SDA India is an online resource for Software, Development,IT, Architecture, Open Source, Mobile, Security, Databases, Delphi, C, OS, Asp, .Net, Php, Xml, Java

Enterprise Solutions Enterprise IT Architecture Information Security Wireless And Mobility Hardware & Networking Data & Storage

Make Data Deduplication Part of Your Backup Strategy


Current Issue
Basant Rajan
Basant Rajan is the Chief Technology Officer - India, Symantec Corporation and the source of innovation leadership and strategic vision. As the CTO, Basant’s role is to ensure Symantec's long-term success and customer loyalty through innovating next generation technologies, architecture and standards; while providing operational direction to R&D and shared engineering services.



Coping with a sea of data

Enterprise backup policies haven’t evolved all that much in recent years. Backup data is still, for the most part, written to magnetic tape each night, duplicated and then sent off-site to meet disaster recovery needs. Of course, disk already plays a role in enterprise data protection– either by providing a temporary stage for data, before it goes to tape, or by supporting snapshots related data protection – but most data still goes to tape.

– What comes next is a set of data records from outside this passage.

(** * Forex gap screener: a shallow embedding of [gap_screener.py]

    The development follows the script top-down: Python values and
    exceptions, the hourly price frame and the pandas operations the script
    calls on it, the session boundary locator
    [get_friday_close_and_sunday_open], the per-ticker loop of [main], the
    report builder and the delivery step. *)

From Stdlib Require Import ZArith List Ascii String Floats Lia.
From Stdlib Require Import Sorting.Permutation Sorting.Sorted.
From stdpp Require Import base decidable option list sorting strings pretty gmap.

Local Open Scope Z_scope.

(** ** Python values *)

(** A computation that either returns a value or raises an [Exception]
    carrying its message ([str(e)]). *)
Inductive result (A : Type) : Type :=
| Ok (a : A)
| Raise (msg : string).
Arguments Ok {A} a.
Arguments Raise {A} msg.

#[global] Instance result_ret : MRet result := fun A a => Ok a.
#[global] Instance result_bind : MBind result := fun A B f m =>
  match m with
  | Ok a => f a
  | Raise msg => Raise msg
  end.

(** Python's [float] is an IEEE 754 binary64 number, which is what Rocq's
    primitive [float] is. *)
Definition py_ne0 (x : float) : bool := negb (PrimFloat.eqb x 0%float).

(** [a / b] on Python floats raises [ZeroDivisionError] on a zero divisor. *)
Definition py_truediv (a b : float) : result float :=
  if PrimFloat.eqb b 0%float then Raise "float division by zero"
  else Ok (PrimFloat.div a b).

(** ** The price frame *)

(** Timestamps are instants, counted in seconds since the epoch (UTC). *)
Definition Timestamp := Z.

(** One hourly bar: its index entry and the two columns the script reads. *)
Record Bar := mkBar {
  time : Timestamp;
  Open : float;
  Close : float
}.

(** A time zone gives, for an instant, its offset from UTC in seconds. *)
Definition tzinfo := Timestamp -> Z.

Definition UTC : tzinfo := fun _ => 0.

(** The frame returned by the provider: the zone of its index ([None] for
    a naive index), whether it has an ["Open"] column, and its rows. *)
Record DataFrame := mkDataFrame {
  tz : option tzinfo;
  has_Open : bool;
  bars : list Bar
}.

Definition empty_frame : DataFrame :=
  {| tz := None; has_Open := false; bars := [] |}.

(** [df.empty] *)
Definition empty (df : DataFrame) : bool :=
  match bars df with [] => true | _ => false end.

(** [df.tz_localize("UTC")]: a naive wall-clock index read as UTC keeps the
    stored number as its instant. *)
Definition tz_localize (zone : tzinfo) (df : DataFrame) : DataFrame :=
  {| tz := Some zone; has_Open := has_Open df; bars := bars df |}.

(** [df.tz_convert(zone)]: same instants, shown in another zone. *)
Definition tz_convert (zone : tzinfo) (df : DataFrame) : DataFrame :=
  {| tz := Some zone; has_Open := has_Open df; bars := bars df |}.

(** [df.sort_index()]: ascending by timestamp. *)
Definition time_le (a b : Bar) : Prop := time a <= time b.

#[global] Instance time_le_dec : RelDecision time_le :=
  fun a b => Z.le_dec (time a) (time b).

Definition sort_index (df : DataFrame) : DataFrame :=
  {| tz := tz df; has_Open := has_Open df;
     bars := merge_sort time_le (bars df) |}.

Definition zone_of (df : DataFrame) : tzinfo :=
  match tz df with Some z => z | None => UTC end.

Definition local_seconds (zone : tzinfo) (t : Timestamp) : Z := t + zone t.

(** [index.weekday]: Monday is 0; the epoch fell on a Thursday. *)
Definition weekday (zone : tzinfo) (t : Timestamp) : Z :=
  (local_seconds zone t / 86400 + 3) mod 7.

(** [index.hour] *)
Definition hour (zone : tzinfo) (t : Timestamp) : Z :=
  (local_seconds zone t mod 86400) / 3600.

(** [df[mask]] for a mask computed from the index. *)
Definition select (P : Timestamp -> Prop) `{!forall t, Decision (P t)}
    (df : DataFrame) : DataFrame :=
  {| tz := tz df; has_Open := has_Open df;
     bars := filter (fun b => P (time b)) (bars df) |}.

(** [df.index.max()] and [df.index.min()]; on an empty index pandas gives
    [NaT], for which 0 stands here (the script never asks for it). *)
Definition index_max (df : DataFrame) : Timestamp :=
  match bars df with
  | [] => 0
  | b :: bs => foldr (fun b' m => Z.max (time b') m) (time b) bs
  end.

Definition index_min (df : DataFrame) : Timestamp :=
  match bars df with
  | [] => 0
  | b :: bs => foldr (fun b' m => Z.min (time b') m) (time b) bs
  end.

(** What [df.loc[label, column]] evaluates to: a scalar when the label
    occurs once in the index, a Series of all matching cells when it occurs
    several times. *)
Inductive Cell :=
| Scalar (x : float)
| Series (xs : list float).

Definition loc (df : DataFrame) (label : Timestamp) (column : Bar -> float)
    : result Cell :=
  match filter (fun b => time b = label) (bars df) with
  | [] => Raise "KeyError"
  | [b] => Ok (Scalar (column b))
  | bs => Ok (Series (column <$> bs))
  end.

(** The message of the [TypeError] that [float] raises on a Series of
    several elements. *)
Definition TypeError_series : string :=
  "cannot convert the series to <class 'float'>".

(** [float(x)]: a Series converts only when it has a single element. *)
Definition float_of (c : Cell) : result float :=
  match c with
  | Scalar x => Ok x
  | Series [x] => Ok x
  | Series _ => Raise TypeError_series
  end.

(** ** Session boundary locator *)

(** The tuple [(friday_time, friday_close, sunday_time, sunday_open)]. *)
Record SessionPair := mkSessionPair {
  f_time : option Timestamp;
  f_close : option float;
  s_time : option Timestamp;
  s_open : option float
}.

Definition all_absent : SessionPair :=
  {| f_time := None; f_close := None; s_time := None; s_open := None |}.

(** Vocabulary for the properties of the locator: the local day of a bar,
    the reopening hour, the latest and the earliest bar of a kind, and the
    bars that carry a given timestamp. *)
Definition on_friday (zone : tzinfo) (b : Bar) : Prop := weekday zone (time b) = 4.

Definition on_sunday (zone : tzinfo) (b : Bar) : Prop := weekday zone (time b) = 6.

Definition at_reopen (zone : tzinfo) (b : Bar) : Prop :=
  weekday zone (time b) = 6 ∧ 22 <= hour zone (time b).

#[global] Instance on_friday_dec zone b : Decision (on_friday zone b).
Proof. unfold on_friday. apply _. Defined.

#[global] Instance on_sunday_dec zone b : Decision (on_sunday zone b).
Proof. unfold on_sunday. apply _. Defined.

#[global] Instance at_reopen_dec zone b : Decision (at_reopen zone b).
Proof. unfold at_reopen. apply _. Defined.

Definition latest (P : Bar -> Prop) (l : list Bar) (b : Bar) : Prop :=
  b ∈ l ∧ P b ∧ forall b', b' ∈ l -> P b' -> time b' <= time b.

Definition earliest (P : Bar -> Prop) (l : list Bar) (b : Bar) : Prop :=
  b ∈ l ∧ P b ∧ forall b', b' ∈ l -> P b' -> time b <= time b'.

Definition at_time (t : Timestamp) (l : list Bar) : list Bar :=
  filter (fun b => time b = t) l.

Definition shared (t : Timestamp) (l : list Bar) : Prop :=
  (2 <= length (at_time t l))%nat.

(** The outcome of [yf.download]: a frame, or an exception. *)
Definition Provider := string -> result DataFrame.

Section Locator.

(** [TZ = pytz.timezone("Europe/Paris")] *)
Variable TZ : tzinfo.

(** [yf.download(ticker, period="12d", interval="1h", ...)] *)
Variable download : Provider.

Definition yf_download_safe (ticker : string) : DataFrame :=
  match download ticker with
  | Ok df => df
  | Raise _ => empty_frame
  end.

(** [df.loc[sunday_time, "Open"] if "Open" in df.columns else
    df.loc[sunday_time, "Close"]] *)
Definition open_or_close (df : DataFrame) : Bar -> float :=
  if has_Open df then Open else Close.

(** The body of [get_friday_close_and_sunday_open] once the frame is
    fetched (lines 53 to 83). *)
Definition locate (df : DataFrame) : result SessionPair :=
  if empty df then Ok all_absent else
  let df :=
    match tz df with
    | None => tz_convert TZ (tz_localize UTC df)
    | Some _ => tz_convert TZ df
    end in
  let df := sort_index df in
  let friday_rows := select (fun t => weekday (zone_of df) t = 4) df in
  if empty friday_rows then Ok all_absent else
  let friday_time := index_max friday_rows in
  friday_close ← loc friday_rows friday_time Close ≫= float_of;
  let sunday_candidates :=
    select (fun t => weekday (zone_of df) t = 6 ∧ 22 <= hour (zone_of df) t) df in
  if empty sunday_candidates then
    let sunday_rows := select (fun t => weekday (zone_of df) t = 6) df in
    if empty sunday_rows then
      Ok {| f_time := Some friday_time; f_close := Some friday_close;
            s_time := None; s_open := None |}
    else
      let sunday_time := index_min sunday_rows in
      sunday_open ← loc df sunday_time (open_or_close df) ≫= float_of;
      Ok {| f_time := Some friday_time; f_close := Some friday_close;
            s_time := Some sunday_time; s_open := Some sunday_open |}
  else
    let sunday_time := index_min sunday_candidates in
    sunday_open ← loc df sunday_time (open_or_close df) ≫= float_of;
    Ok {| f_time := Some friday_time; f_close := Some friday_close;
          s_time := Some sunday_time; s_open := Some sunday_open |}.

Definition get_friday_close_and_sunday_open (ticker : string)
    : result SessionPair :=
  locate (yf_download_safe ticker).

End Locator.

(** The frame [locate] works on after lines 57 to 61, and what it does from
    line 70 on once the Friday boundary is known; the proofs read [locate]
    through these two. *)
Definition normalized (TZ : tzinfo) (df : DataFrame) : DataFrame :=
  sort_index (tz_convert TZ df).

Definition sunday_step (TZ : tzinfo) (df : DataFrame)
    (friday_time : Timestamp) (friday_close : float) : result SessionPair :=
  let sorted := normalized TZ df in
  let sunday_candidates :=
    select (fun t => weekday TZ t = 6 ∧ 22 <= hour TZ t) sorted in
  if empty sunday_candidates then
    let sunday_rows := select (fun t => weekday TZ t = 6) sorted in
    if empty sunday_rows then
      Ok {| f_time := Some friday_time; f_close := Some friday_close;
            s_time := None; s_open := None |}
    else
      let sunday_time := index_min sunday_rows in
      sunday_open ← loc sorted sunday_time (open_or_close df) ≫= float_of;
      Ok {| f_time := Some friday_time; f_close := Some friday_close;
            s_time := Some sunday_time; s_open := Some sunday_open |}
  else
    let sunday_time := index_min sunday_candidates in
    sunday_open ← loc sorted sunday_time (open_or_close df) ≫= float_of;
    Ok {| f_time := Some friday_time; f_close := Some friday_close;
          s_time := Some sunday_time; s_open := Some sunday_open |}.

(** A zone with a constant offset of one hour (Paris in winter), and a few
    instants of the first week after the epoch, for running the model. *)
Definition CET : tzinfo := fun _ => 3600.

Definition at_ (day hh : Z) : Timestamp := (day * 24 + hh) * 3600.

Definition sample : DataFrame :=
  {| tz := None; has_Open := true;
     bars := [ mkBar (at_ 4 21) 1.875 2.0;   (* Mon 22:00 local *)
               mkBar (at_ 1 19) 1.0 1.125;   (* Fri 20:00 local *)
               mkBar (at_ 1 20) 1.25 1.375;   (* Fri 21:00 local *)
               mkBar (at_ 3 20) 1.5 1.625;   (* Sun 21:00 local *)
               mkBar (at_ 3 21) 1.75 1.8125;   (* Sun 22:00 local *)
               mkBar (at_ 3 22) 1.9375 1.96875 ]  (* Sun 23:00 local *) |}.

As more companies move to 24x7 business cycles, and as the amount of data to protect grows rapidly, the notion of a long period of “downtime” for applications and corporate systems appears almost quaint.

Research has found that, among Fortune 1000 companies, average storage capacity grew from 362 terabytes in early 2005 to 1,013 terabytes in 2007 (67 percent compound annual growth per year). New disk-based backup technologies can help companies address the backup challenges that come with rapid storage growth and increased recovery expectations, but companies should also expect to use a combination of disk-based technologies.

Backup has emerged as the leading area of focused improvement for Fortune 1000 storage organizations in 2007. Front-end storage growth, regulatory compliance, and increasing data retention times have created a need for backup innovation to maintain the highest levels of data protection.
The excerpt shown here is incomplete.